With time running out, Clinton looks for an elusive Mideast peace deal

It would be fitting if Yasser Arafat turned out to be the last foreign visitor to President Clinton's White House. After all, even before his scheduled talks with the President Tuesday, Chairman Arafat already holds the title of the administration's Most Frequent Visitor — President Clinton has held more tete-a-tetes with the Palestinian leader than any other world leader during his eight years in office. Sometimes the Palestinian leader was in the foreground, such as that sunny fall afternoon in 1993 when he and the late Yitzhak Rabin gave the young president his first, and perhaps most enduring foreign policy triumph when they shook hands under his paternal smile on the White House lawn.
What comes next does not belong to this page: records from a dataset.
(** A table whose keys span fewer than [n] consecutive integers has at most [n] rows. *)
Lemma size_window {V} (m : gmap Z V) (n : nat) :
  (forall k1 k2, is_Some (m !! k1) -> is_Some (m !! k2) -> k2 < k1 + Z.of_nat n) ->
  (size m <= n)%nat.
Proof.
  intros Hw. destruct (decide (m = ∅)) as [->|Hm]; [rewrite map_size_empty; lia|].
  assert (exists lo, is_Some (m !! lo) /\ forall k, is_Some (m !! k) -> lo <= k) as (lo & Hlo & Hmin).
  { destruct (kth_is_Some (map_to_list m).*1 0) as [lo Hk].
    { rewrite length_fmap, length_map_to_list. apply Nat.neq_0_lt_0. by intros ->%map_size_empty_iff. }
    pose proof (kth_above _ _ _ Hk) as Hall.
    assert (Hel : forall k, k ∈ (map_to_list m).*1 <-> is_Some (m !! k)).
    { intros k. rewrite list_elem_of_fmap. split.
      - intros ([k' x] & -> & Hx). apply elem_of_map_to_list in Hx. simpl. eauto.
      - intros [x Hx]. exists (k, x). by rewrite elem_of_map_to_list. }
    exists lo. split.
    - apply Hel. unfold kth in Hk. apply list_elem_of_lookup_2 in Hk.
      by rewrite merge_sort_Permutation in Hk.
    - intros k Hkm%Hel. destruct (decide (lo <= k)) as [|Hn]; [done|exfalso].
      pose proof (length_filter_split (fun y => lo <= y)%Z (map_to_list m).*1).
      assert (Hlt : (0 < length (filter (fun y => ~ lo <= y)%Z (map_to_list m).*1))%nat); [|lia].
      assert (Hin : k ∈ filter (fun y => ~ lo <= y)%Z (map_to_list m).*1)
        by (by apply list_elem_of_filter).
      apply Nat.neq_0_lt_0. intros E0%nil_length_inv. rewrite E0 in Hin. by apply elem_of_nil in Hin. }
  rewrite <- size_dom. transitivity (size (list_to_set (seqZ lo (Z.of_nat n)) : gset Z)).
  - apply subseteq_size. intros k Hk%elem_of_dom. apply elem_of_list_to_set, elem_of_seqZ.
    specialize (Hmin k Hk). specialize (Hw lo k Hlo Hk). lia.
  - rewrite size_list_to_set by apply NoDup_seqZ. rewrite length_seqZ. lia.
Qed.

(** C23: The anchors of deposit proofs: on every reachable ledger the ring holds at
    most [BLOCK_HASH_RING_LEN] hashes, all within that many heights of each other
    and all at least the confirmation depth behind the agreed height; and a hash
    enters (or replaces another one) only when a threshold of guardians vote for
    exactly that height and hash. *)
Theorem anchors_sound l l' :
  reachable self l -> ledger_step self l l' ->
  map_Forall (fun k _ => 0 <= k <= saturating_sub (consensus_block_count self (db l))
                                     (confirmation_depth (cfg self))) (ring (db l)) /\
  (forall k1 k2, is_Some (ring (db l) !! k1) -> is_Some (ring (db l) !! k2) ->
     k2 < k1 + BLOCK_HASH_RING_LEN) /\
  Z.of_nat (size (ring (db l))) <= BLOCK_HASH_RING_LEN /\
  (forall k x, ring (db l') !! k = Some x ->
     ring (db l) !! k = Some x \/
     (threshold (num_peers self) <=
        length (filter (mkBlockHashObservation k x =.) (values (block_hash_votes (db l')))))%nat).
Proof.
  intros Hr Hs. pose proof (reachable_voters_ok l Hr) as Hv.
  pose proof (reachable_anchors_ok l Hr) as Ha. pose proof Ha as [Hd Hw].
  split; [done|]. split; [done|]. split.
  - apply (size_window _ 300) in Hw. unfold BLOCK_HASH_RING_LEN. lia.
  - by apply (ledger_step_anchors l l' Hv Ha Hs).
Qed.
End agreement.

(** ** The agreed fee estimate *)

(** The votes that still count, with their voters. *)
Definition fresh_votes (self : Usdt) (d : UsdtDb) : list (PeerId * StoredFeeVote) :=
  filter (fun v => saturating_sub (consensus_block_count self d) (recorded_block v.2)
                   <= FEE_VOTE_TTL_BLOCKS) (map_to_list (fee_votes d)).

Lemma fee_vote_median_fresh self d :
  fee_vote_median self d =
    let votes := (fun v => sfv_vote v.2) <$> fresh_votes self d in
    if (length votes <? threshold (num_peers self))%nat then None
    else Some (mkFeeVote (upper_median (max_fee_per_gas_wei <$> votes))
                         (upper_median (usdt_per_eth_e6 <$> votes))).
Proof.
  unfold fee_vote_median.
  match goal with |- context [omap ?f ?l] =>
    replace (omap f l) with ((fun v => sfv_vote v.2) <$> fresh_votes self d); [done|] end.
  unfold fresh_votes, values. induction (map_to_list (fee_votes d)) as [|v l IH]; [done|].
  rewrite fmap_cons, filter_cons. cbn [omap list_omap].
  destruct (decide _) as [Hle|Hgt].
  - rewrite (proj2 (Z.leb_le _ _)) by exact Hle. rewrite fmap_cons. by f_equal.
  - rewrite (proj2 (Z.leb_gt _ _)) by (apply Z.nle_gt, Hgt). done.
Qed.

Definition between_honest (honest : PeerId -> Prop) (votes : list (PeerId * StoredFeeVote))
    (f : FeeVote -> Z) (x : Z) : Prop :=
  (exists v, v ∈ votes /\ honest v.1 /\ f (sfv_vote v.2) <= x) /\
  (exists v, v ∈ votes /\ honest v.1 /\ x <= f (sfv_vote v.2)).

Lemma upper_median_bracketed (honest : PeerId -> Prop) `{!forall p, Decision (honest p)} votes f :
  (2 * length (filter (fun v : PeerId * StoredFeeVote => ~ honest v.1) votes) < length votes)%nat ->
  between_honest honest votes f (upper_median (f <$> ((fun v => sfv_vote v.2) <$> votes))).
Proof.
  intros Hf. rewrite <- list_fmap_compose. unfold upper_median. rewrite length_fmap.
  pose proof (Nat.div_mod_eq (length votes) 2). pose proof (Nat.mod_upper_bound (length votes) 2).
  destruct (kth_is_Some ((f ∘ (fun v : PeerId * StoredFeeVote => sfv_vote v.2)) <$> votes)
    (length votes / 2)) as [x Hx].
  { rewrite length_fmap. lia. }
  unfold kth in Hx. rewrite Hx.
  apply (kth_bracketed _ (fun v : PeerId * StoredFeeVote => honest v.1) _ (length votes / 2)) in Hx;
    [exact Hx|lia|lia].
Qed.

(** The fee estimate needs a threshold of fresh votes, and as long as faulty
    guardians cast less than half of a threshold of them, both the gas price and
    the exchange rate lie between estimates that honest guardians reported: a
    faulty minority can shift neither the users' fees nor the operations' gas
    bids out of the honest range. *)
Theorem fee_median_bracketed self d m (honest : PeerId -> Prop) `{!forall p, Decision (honest p)} :
  fee_vote_median self d = Some m ->
  (2 * length (filter (fun v : PeerId * StoredFeeVote => ~ honest v.1) (fresh_votes self d))
     < threshold (num_peers self))%nat ->
  (threshold (num_peers self) <= length (fresh_votes self d))%nat /\
  between_honest honest (fresh_votes self d) max_fee_per_gas_wei (max_fee_per_gas_wei m) /\
  between_honest honest (fresh_votes self d) usdt_per_eth_e6 (usdt_per_eth_e6 m).
Proof.
  rewrite fee_vote_median_fresh. cbv zeta. intros Hm Hf.
  destruct (_ <? _)%nat eqn:El; [done|]. apply Nat.ltb_ge in El. rewrite length_fmap in El.
  simplify_eq. split; [done|]. split; apply (upper_median_bracketed honest); lia.
Qed.

(** Four guardians; the faulty one's vote is far off. *)
Definition vote_usdt : Usdt :=
  mkUsdt (cfg demo_usdt) (mkNumPeers [0; 1; 2; 3] 3) 0 false.
Definition vote_db : UsdtDb :=
  set_fee_votes (fun _ => list_to_map
    [(0, mkStoredFeeVote (mkFeeVote 20 3000) 0); (1, mkStoredFeeVote (mkFeeVote 25 3100) 0);
     (2, mkStoredFeeVote (mkFeeVote 22 3050) 0); (3, mkStoredFeeVote (mkFeeVote 9999 1) 0)]) empty_db.

Lemma fee_median_bracketed_witness :
  (3 <= length (fresh_votes vote_usdt vote_db))%nat /\
  between_honest (fun p => p <> 3) (fresh_votes vote_usdt vote_db) max_fee_per_gas_wei 25 /\
  between_honest (fun p => p <> 3) (fresh_votes vote_usdt vote_db) usdt_per_eth_e6 3050.
Proof.
  apply (fee_median_bracketed vote_usdt vote_db (mkFeeVote 25 3050) (fun p => p <> 3));
    [vm_compute; reflexivity|].
  apply Nat.ltb_lt. vm_compute. reflexivity.
Defined.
At other times, Arafat was a Zelig-like presence, such as when he happened to be seated opposite the President at the moment when the White House media corps first peppered Clinton with questions about Monica Lewinsky. But where Arafat's presence once signified foreign policy success, today it suggests quite the opposite.

As President Clinton scrambles frantically to produce an Israeli-Palestinian peace deal during his last three weeks in office, the protagonists appear to be a lot further away from peace than they were late in 1993. Five Palestinians reportedly died at the hands of Israeli security forces and 30 Israelis were injured in a terrorist car bombing on Monday, as violence escalated ahead of Arafat's departure. Israeli prime minister Ehud Barak Tuesday cast doubt over Clinton's prospects, suggesting Arafat was not serious about making peace at this late stage. Indeed, it's hard to avoid the conclusion that Arafat may be going through the motions for diplomacy's sake, and enjoying one final fling at the White House in the knowledge that it may be years before he's invited back. It certainly involves a stretch of the imagination to imagine Arafat accepting guarantees made by a lame duck U.S. president, much less cut a deal with an Israeli leader who looks set to be swept out of office by his hawkish opponent when Israel goes to the polls a month from now.

Both Arafat and Barak under pressure at home

The purpose of the Palestinian leader's visit is to "clarify" President Clinton's framework proposals for a final peace agreement — reportedly that Israel agree to withdraw from all of Gaza and 95 percent of the West Bank, including most of East Jerusalem and the Islamic holy sites, and the Palestinians to drop claims for the right of return to Israel of some 4 million Palestinian refugees forbidden by Israeli law from returning to homes they or their ancestors fled in 1948 during Israel's war of independence. Under mounting domestic pressure, Barak has suggested he'd accept the deal with reservations but wouldn't sign over sovereignty over the Muslim sites. That issue alone, as Camp David showed, could be enough to scupper a deal. But after three months of a bitter intifada that has seen the Palestinian street increasingly willing to contradict Arafat, the Palestinian leader may now find himself unable to simply sign away the claims of the refugees, even if that had been his original intention. Right now, the followers of both Chairman Arafat and Prime Minister Barak are simply not yet ready to conclude a workable peace, and that's something that can't be changed by the best efforts and intentions of soon to be ex-President Clinton.